**REQUIRED WORK**.
Find every line below with the word "vstart". Then give only how many there are.

MATERIAL TO PROCESS below:

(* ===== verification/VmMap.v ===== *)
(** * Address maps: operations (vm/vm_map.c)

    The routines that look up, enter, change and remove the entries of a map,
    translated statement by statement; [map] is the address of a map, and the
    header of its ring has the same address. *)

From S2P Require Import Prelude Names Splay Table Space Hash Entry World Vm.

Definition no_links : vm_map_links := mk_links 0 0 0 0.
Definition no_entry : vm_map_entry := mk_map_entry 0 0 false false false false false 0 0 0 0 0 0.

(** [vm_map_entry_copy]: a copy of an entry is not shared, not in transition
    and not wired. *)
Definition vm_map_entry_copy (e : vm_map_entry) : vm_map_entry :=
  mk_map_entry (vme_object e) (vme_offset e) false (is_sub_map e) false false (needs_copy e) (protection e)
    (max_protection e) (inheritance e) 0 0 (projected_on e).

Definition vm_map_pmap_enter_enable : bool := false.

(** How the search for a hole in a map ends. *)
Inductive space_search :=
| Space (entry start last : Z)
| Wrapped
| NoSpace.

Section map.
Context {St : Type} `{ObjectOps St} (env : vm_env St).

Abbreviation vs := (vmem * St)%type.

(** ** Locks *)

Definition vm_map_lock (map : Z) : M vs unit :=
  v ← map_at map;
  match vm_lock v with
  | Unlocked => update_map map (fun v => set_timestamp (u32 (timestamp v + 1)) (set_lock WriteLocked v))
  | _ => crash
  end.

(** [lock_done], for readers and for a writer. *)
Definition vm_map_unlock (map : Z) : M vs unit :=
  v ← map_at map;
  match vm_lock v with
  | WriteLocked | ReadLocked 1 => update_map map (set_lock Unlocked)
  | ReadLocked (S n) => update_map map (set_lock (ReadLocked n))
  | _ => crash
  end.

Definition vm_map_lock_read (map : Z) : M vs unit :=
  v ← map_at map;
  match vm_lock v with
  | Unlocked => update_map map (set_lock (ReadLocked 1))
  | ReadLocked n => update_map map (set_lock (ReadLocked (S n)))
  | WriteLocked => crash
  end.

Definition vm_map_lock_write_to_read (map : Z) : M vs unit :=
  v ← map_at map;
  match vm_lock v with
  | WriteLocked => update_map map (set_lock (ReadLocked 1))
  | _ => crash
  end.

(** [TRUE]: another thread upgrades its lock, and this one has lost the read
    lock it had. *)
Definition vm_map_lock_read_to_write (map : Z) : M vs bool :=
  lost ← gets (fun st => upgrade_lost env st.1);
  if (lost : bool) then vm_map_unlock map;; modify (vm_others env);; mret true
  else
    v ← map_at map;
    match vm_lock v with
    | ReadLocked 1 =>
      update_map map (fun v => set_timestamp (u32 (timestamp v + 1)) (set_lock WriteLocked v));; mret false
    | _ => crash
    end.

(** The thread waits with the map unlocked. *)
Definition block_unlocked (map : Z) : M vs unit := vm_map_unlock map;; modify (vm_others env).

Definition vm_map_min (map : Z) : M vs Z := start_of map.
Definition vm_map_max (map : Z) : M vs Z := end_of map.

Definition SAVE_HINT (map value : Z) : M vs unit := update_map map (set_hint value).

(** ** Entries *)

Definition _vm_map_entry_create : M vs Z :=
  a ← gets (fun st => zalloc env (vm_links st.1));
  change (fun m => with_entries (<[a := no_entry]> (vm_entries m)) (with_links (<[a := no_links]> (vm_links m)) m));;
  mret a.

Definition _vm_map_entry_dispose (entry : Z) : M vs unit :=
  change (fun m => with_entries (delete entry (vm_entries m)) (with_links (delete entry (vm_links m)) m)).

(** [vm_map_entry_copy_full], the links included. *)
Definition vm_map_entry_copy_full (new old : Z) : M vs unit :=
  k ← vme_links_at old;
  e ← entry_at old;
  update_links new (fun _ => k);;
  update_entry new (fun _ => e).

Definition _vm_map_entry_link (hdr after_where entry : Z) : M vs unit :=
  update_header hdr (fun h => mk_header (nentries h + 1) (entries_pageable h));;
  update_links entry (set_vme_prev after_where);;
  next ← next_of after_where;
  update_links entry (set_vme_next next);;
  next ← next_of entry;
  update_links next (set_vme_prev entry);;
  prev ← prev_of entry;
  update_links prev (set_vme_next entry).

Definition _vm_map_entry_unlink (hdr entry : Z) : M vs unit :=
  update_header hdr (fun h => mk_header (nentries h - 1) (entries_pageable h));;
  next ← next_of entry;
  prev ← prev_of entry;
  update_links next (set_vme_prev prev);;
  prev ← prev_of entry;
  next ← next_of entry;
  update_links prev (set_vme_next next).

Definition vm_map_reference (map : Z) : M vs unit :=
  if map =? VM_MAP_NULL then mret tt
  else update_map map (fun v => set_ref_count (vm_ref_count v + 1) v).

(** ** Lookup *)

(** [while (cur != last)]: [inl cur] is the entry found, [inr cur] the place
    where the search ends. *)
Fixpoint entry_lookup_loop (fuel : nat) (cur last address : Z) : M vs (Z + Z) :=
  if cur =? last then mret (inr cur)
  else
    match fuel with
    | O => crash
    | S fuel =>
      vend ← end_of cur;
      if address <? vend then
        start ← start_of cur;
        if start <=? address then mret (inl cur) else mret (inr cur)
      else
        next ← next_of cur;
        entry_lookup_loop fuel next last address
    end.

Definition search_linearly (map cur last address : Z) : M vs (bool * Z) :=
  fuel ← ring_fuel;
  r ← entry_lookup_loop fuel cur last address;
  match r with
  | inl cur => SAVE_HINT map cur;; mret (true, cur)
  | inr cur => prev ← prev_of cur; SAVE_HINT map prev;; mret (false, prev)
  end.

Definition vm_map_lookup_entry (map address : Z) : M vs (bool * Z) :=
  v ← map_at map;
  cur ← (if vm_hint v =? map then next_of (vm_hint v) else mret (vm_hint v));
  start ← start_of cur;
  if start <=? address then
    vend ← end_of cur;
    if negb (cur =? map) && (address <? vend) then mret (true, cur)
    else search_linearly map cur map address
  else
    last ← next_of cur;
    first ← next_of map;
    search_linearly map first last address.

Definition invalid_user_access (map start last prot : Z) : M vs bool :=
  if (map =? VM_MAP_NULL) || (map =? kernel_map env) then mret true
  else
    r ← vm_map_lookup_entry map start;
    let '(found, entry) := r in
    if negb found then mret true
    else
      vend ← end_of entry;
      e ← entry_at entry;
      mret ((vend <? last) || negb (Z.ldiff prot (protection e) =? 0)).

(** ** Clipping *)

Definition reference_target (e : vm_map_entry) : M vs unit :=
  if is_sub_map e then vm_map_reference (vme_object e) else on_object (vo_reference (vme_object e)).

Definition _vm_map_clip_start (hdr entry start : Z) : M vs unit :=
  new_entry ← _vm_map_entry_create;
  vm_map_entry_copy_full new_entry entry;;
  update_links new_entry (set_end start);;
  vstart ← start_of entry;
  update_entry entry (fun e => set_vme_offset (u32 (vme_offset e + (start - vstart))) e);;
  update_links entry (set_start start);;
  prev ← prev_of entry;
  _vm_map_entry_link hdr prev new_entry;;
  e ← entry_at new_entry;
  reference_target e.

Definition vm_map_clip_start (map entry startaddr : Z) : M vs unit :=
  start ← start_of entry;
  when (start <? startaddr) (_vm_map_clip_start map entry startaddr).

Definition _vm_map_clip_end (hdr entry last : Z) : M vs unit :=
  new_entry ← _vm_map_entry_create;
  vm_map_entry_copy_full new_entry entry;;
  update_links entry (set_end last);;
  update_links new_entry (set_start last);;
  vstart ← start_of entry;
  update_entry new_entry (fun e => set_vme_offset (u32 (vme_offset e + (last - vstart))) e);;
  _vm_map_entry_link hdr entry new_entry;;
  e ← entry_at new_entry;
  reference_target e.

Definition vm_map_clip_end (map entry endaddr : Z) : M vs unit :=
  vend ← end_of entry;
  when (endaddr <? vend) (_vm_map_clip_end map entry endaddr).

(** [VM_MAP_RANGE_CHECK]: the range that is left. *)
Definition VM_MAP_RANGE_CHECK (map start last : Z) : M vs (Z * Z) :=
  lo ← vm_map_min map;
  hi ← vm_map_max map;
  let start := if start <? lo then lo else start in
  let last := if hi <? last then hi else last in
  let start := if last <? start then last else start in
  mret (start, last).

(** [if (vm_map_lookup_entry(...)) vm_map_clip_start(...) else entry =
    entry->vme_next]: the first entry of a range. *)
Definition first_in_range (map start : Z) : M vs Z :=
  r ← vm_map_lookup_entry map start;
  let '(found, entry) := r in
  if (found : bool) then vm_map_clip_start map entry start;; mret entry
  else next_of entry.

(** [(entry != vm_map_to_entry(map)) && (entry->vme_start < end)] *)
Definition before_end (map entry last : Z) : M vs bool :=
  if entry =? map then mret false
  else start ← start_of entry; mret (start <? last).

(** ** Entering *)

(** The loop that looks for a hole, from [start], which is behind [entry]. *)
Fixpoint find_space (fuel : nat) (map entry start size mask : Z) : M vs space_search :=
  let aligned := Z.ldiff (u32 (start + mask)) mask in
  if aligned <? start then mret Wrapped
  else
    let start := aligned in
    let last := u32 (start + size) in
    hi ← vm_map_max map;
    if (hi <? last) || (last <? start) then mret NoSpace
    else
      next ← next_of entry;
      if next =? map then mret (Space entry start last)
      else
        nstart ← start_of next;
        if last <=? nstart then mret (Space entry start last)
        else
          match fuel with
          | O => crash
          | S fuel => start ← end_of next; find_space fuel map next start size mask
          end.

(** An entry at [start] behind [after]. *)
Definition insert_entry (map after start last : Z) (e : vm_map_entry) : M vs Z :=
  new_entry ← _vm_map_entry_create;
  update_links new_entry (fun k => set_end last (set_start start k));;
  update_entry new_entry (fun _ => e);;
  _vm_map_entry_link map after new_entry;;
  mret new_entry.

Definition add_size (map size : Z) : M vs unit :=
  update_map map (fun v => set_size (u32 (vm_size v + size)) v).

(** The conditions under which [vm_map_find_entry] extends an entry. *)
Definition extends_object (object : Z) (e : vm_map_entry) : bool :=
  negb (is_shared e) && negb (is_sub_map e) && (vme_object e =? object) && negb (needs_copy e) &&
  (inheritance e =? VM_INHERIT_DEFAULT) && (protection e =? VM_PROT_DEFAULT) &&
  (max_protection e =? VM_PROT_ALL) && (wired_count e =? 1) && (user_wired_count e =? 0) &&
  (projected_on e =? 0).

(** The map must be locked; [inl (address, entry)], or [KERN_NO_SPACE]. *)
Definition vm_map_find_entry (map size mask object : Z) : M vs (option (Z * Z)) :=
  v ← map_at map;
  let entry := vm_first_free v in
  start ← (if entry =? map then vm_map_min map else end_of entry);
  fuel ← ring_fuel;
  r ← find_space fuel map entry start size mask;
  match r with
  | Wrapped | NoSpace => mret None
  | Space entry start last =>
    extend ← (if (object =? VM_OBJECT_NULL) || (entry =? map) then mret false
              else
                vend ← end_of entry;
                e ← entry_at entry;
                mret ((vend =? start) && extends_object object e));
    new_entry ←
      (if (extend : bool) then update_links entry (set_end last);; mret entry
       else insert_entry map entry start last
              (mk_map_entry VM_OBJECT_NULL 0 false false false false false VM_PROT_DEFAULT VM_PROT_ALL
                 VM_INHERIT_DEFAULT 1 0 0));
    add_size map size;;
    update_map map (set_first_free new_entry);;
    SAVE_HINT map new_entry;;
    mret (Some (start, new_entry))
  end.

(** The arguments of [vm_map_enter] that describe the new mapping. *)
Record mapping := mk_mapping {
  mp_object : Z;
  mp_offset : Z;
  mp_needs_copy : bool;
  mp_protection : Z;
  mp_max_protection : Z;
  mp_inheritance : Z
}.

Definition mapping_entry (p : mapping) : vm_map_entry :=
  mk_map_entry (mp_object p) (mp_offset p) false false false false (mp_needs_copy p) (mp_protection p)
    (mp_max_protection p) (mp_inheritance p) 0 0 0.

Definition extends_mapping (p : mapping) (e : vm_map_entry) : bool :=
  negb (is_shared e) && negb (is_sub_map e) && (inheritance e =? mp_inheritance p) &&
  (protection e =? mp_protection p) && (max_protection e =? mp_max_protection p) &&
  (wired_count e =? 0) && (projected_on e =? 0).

End of MATERIAL TO PROCESS.

**PROBLEM SOLUTION**.
4